Uma mulher portuguesa assassinada pelo
marido não passa em claro na comunicação social nacional, felizmente.
Ginecídio, ginocídio, femicídio ou
feminicídio: não se arranja neologismo apropriado para algo tão barbaramente
impróprio.
Contudo, a dificuldade de encontrar
denominação aceitável nunca impediu os jornalistas de nos alertar sempre que
tal desgraça ocorre.
Há, porém, um caso pouco conhecido,
precisamente porque sucedeu em França, país que acolhia Maria Paula Monteiro,
casada com um polícia de Montpellier.
VENENO
Jacques Prévosto começou por fazer
pesquisas na internet sobre a forma de disfarçar o sabor de venenos em
alimentos, mas resolveu estrangular a mulher de 36 anos, com quem tinha dois
filhos.
Depois, colocou o cadáver no carro.
Conduziu até à autoestrada e lançou fogo ao
automóvel.
De seguida, ligou para o 112. Contou que
sofrera uma avaria, após o que o veículo se incendiou no momento em que ele
colocava o triângulo de sinalização na estrada.

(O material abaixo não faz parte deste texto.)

(* ===== verification/MemHeapResize.v ===== *)
(** * Resizing blocks, initialisation, and what a memory heap guarantees

    rt_memheap_realloc on all its branches, rt_memheap_init, and the theorems on memory
    heaps, with a heap of 512 bytes they apply to. *)
From stdpp Require Import base tactics numbers list gmap.
From S2P Require Import Prelude RtList Memory KString MemHeap MemHeapLayout MemHeapCorrect.
Local Open Scope Z_scope.
Implicit Types (l : mh_layout) (h : headers).

(** ** Resizing *)

(** The block behind [a], which is free, is taken out of the ring of blocks. *)
Lemma wp_join s p m h l1 n u k l2 (c : MH unit) (Q : unit -> mhstate -> Prop) :
  let a := mh_start_addr m + mh_total l1 in
  blocks_wf h p (mh_start_addr m) (l1 ++ (n, u) :: (k, false) :: l2) ->
  (forall h', blocks_wf h' p (mh_start_addr m) (l1 ++ (n + k, u) :: l2) -> same_free h h' -> wp c Q (at_heap s p m h')) ->
  wp (i ← item (a + n); upd_item (it_next i) (set_it_prev (it_prev i));;
      i ← item (a + n); upd_item (it_prev i) (set_it_next (it_next i));; c) Q (at_heap s p m h).
Proof.
  intros a Hw HQ. pose proof Hw as Hw'. change (?x :: ?y :: l2) with ([x] ++ y :: l2) in Hw'. rewrite app_assoc in Hw'.
  assert (mh_start_addr m + mh_total (l1 ++ [(n, u)]) = a + n) as Ea by (rewrite mh_total_app; simpl; unfold a; lia).
  pose proof (bw_next _ _ _ _ _ _ _ Hw') as Hn. pose proof (bw_prev _ _ _ _ _ _ _ Hw') as Hp.
  rewrite addrs_app in Hp. simpl in Hp. rewrite lst_app in Hp. simpl in Hp. rewrite Ea in Hn, Hp. fold a in Hp.
  destruct (bw_sizes_mid _ _ _ _ _ _ _ Hw) as (S1 & S2 & S3 & [[S4 _] S5]%Forall_cons & _). simpl in S4.
  assert (is_Some (h !! a)) by (by eapply field_is_Some, (bw_next _ _ _ _ _ _ _ Hw)).
  assert (is_Some (h !! (a + n + k))).
  { pose proof (bw_next_magic _ _ _ _ _ _ _ Hw') as Hx. rewrite Ea in Hx. by eapply field_is_Some. }
  wp_step. eapply (wp_field it_next); [exact Hn|]. intros i Hi Ei. simpl in Hi.
  assert (it_prev i = a) as Ep by (unfold field in Hp; rewrite Hi in Hp; by injection Hp).
  rewrite Ei, Ep. wp_step. apply wp_upd_item; [done|]. wp_step.
  eapply wp_item; [simpl; rewrite lookup_alter_ne by lia; exact Hi|]. rewrite Ei, Ep.
  wp_step. apply wp_upd_item; [simpl; by rewrite alter_is_Some|]. simpl items. apply HQ.
  - eapply bw_merge; [exact Hw|..]; fold a; intros x; unfold upd; by fields.
  - intros x. split; by fields.
Qed.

Lá dentro, ficara a esposa.
O gendarme
que compareceu no local não se deixou convencer pela versão do colega.
O corpo de Paula apresentava-se bem assente
no lugar dianteiro do passageiro. Claramente não tinha havido tentativa de
escapar a chamas.
SUICÍDIO
Já em prisão preventiva, o viúvo entrou em
negação e procurou explicar-se de outra maneira.
Realmente, ele pegara fogo intencionalmente
ao veículo quando a portuguesa já estava sem vida.
Simplesmente, ela cometera suicídio e até
deixara uma carta de despedida. Ao deparar-se com aquele cenário, o homem não
teve coragem de comunicar às crianças que a Mãe decidira abandoná-los e colocar
termo à vida. Por isso, encenou a morte por acidente, após ter rasgado a
missiva deixada pela falecida.
Esta nova modalidade foi de uma crueldade
enorme para com os meninos e demais familiares da defunta. Viram-se na
contingência de ter de provar que a senhora nunca pensara em colocar termo à
vida nem tinha motivos para tal.
Os peritos que realizaram a autópsia vieram
a afastar categoricamente a mentira inventada pelo homicida. A vítima morrera
estrangulada por terceiro.
IRMÃ GÉMEA
Jacques foi acusado e levado a julgamento,
apesar de não admitir o horroroso crime.
Perante os juízes, declarou estar inocente.
Mas, na terceira sessão da audiência,
ocorreu aquilo a que chamamos golpe de teatro, uma viragem improvável que muda
radicalmente o rumo das coisas.
Maria Paula tinha uma irmã gémea
heterozigótica, univetelina, idêntica mesmo.
Elisabete meteu-se num avião e viajou até
França.
Com cada uma das suas mãos agarrou
gentilmente nos pequenos sobrinhos, de 6 e 9 anos, cuja progenitora se
encontrava no cemitério.
Caminhando com as crianças, entrou na sala
do tribunal e fitou o arguido.
A imagem que o homem viu foi a da esposa a
quem ele subtraíra a capacidade de viver, passeando de mão dada com os filhos
do casal.
Perturbado, desviou o olhar.
Quando a gémea começou a depor na qualidade
de testemunha, o criminoso não suportou ouvir aquela voz, igualzinha à de Maria
Paula.
Tentou tapar os ouvidos, mas a depoente
elevou o tom.
Jacques Prévosto levantou-se. Olhou para
trás, observando o público, e já diante do juiz-presidente proferiu palavras
impressionantes.
Disse então:
- Como todos sabem, eu matei a minha mulher.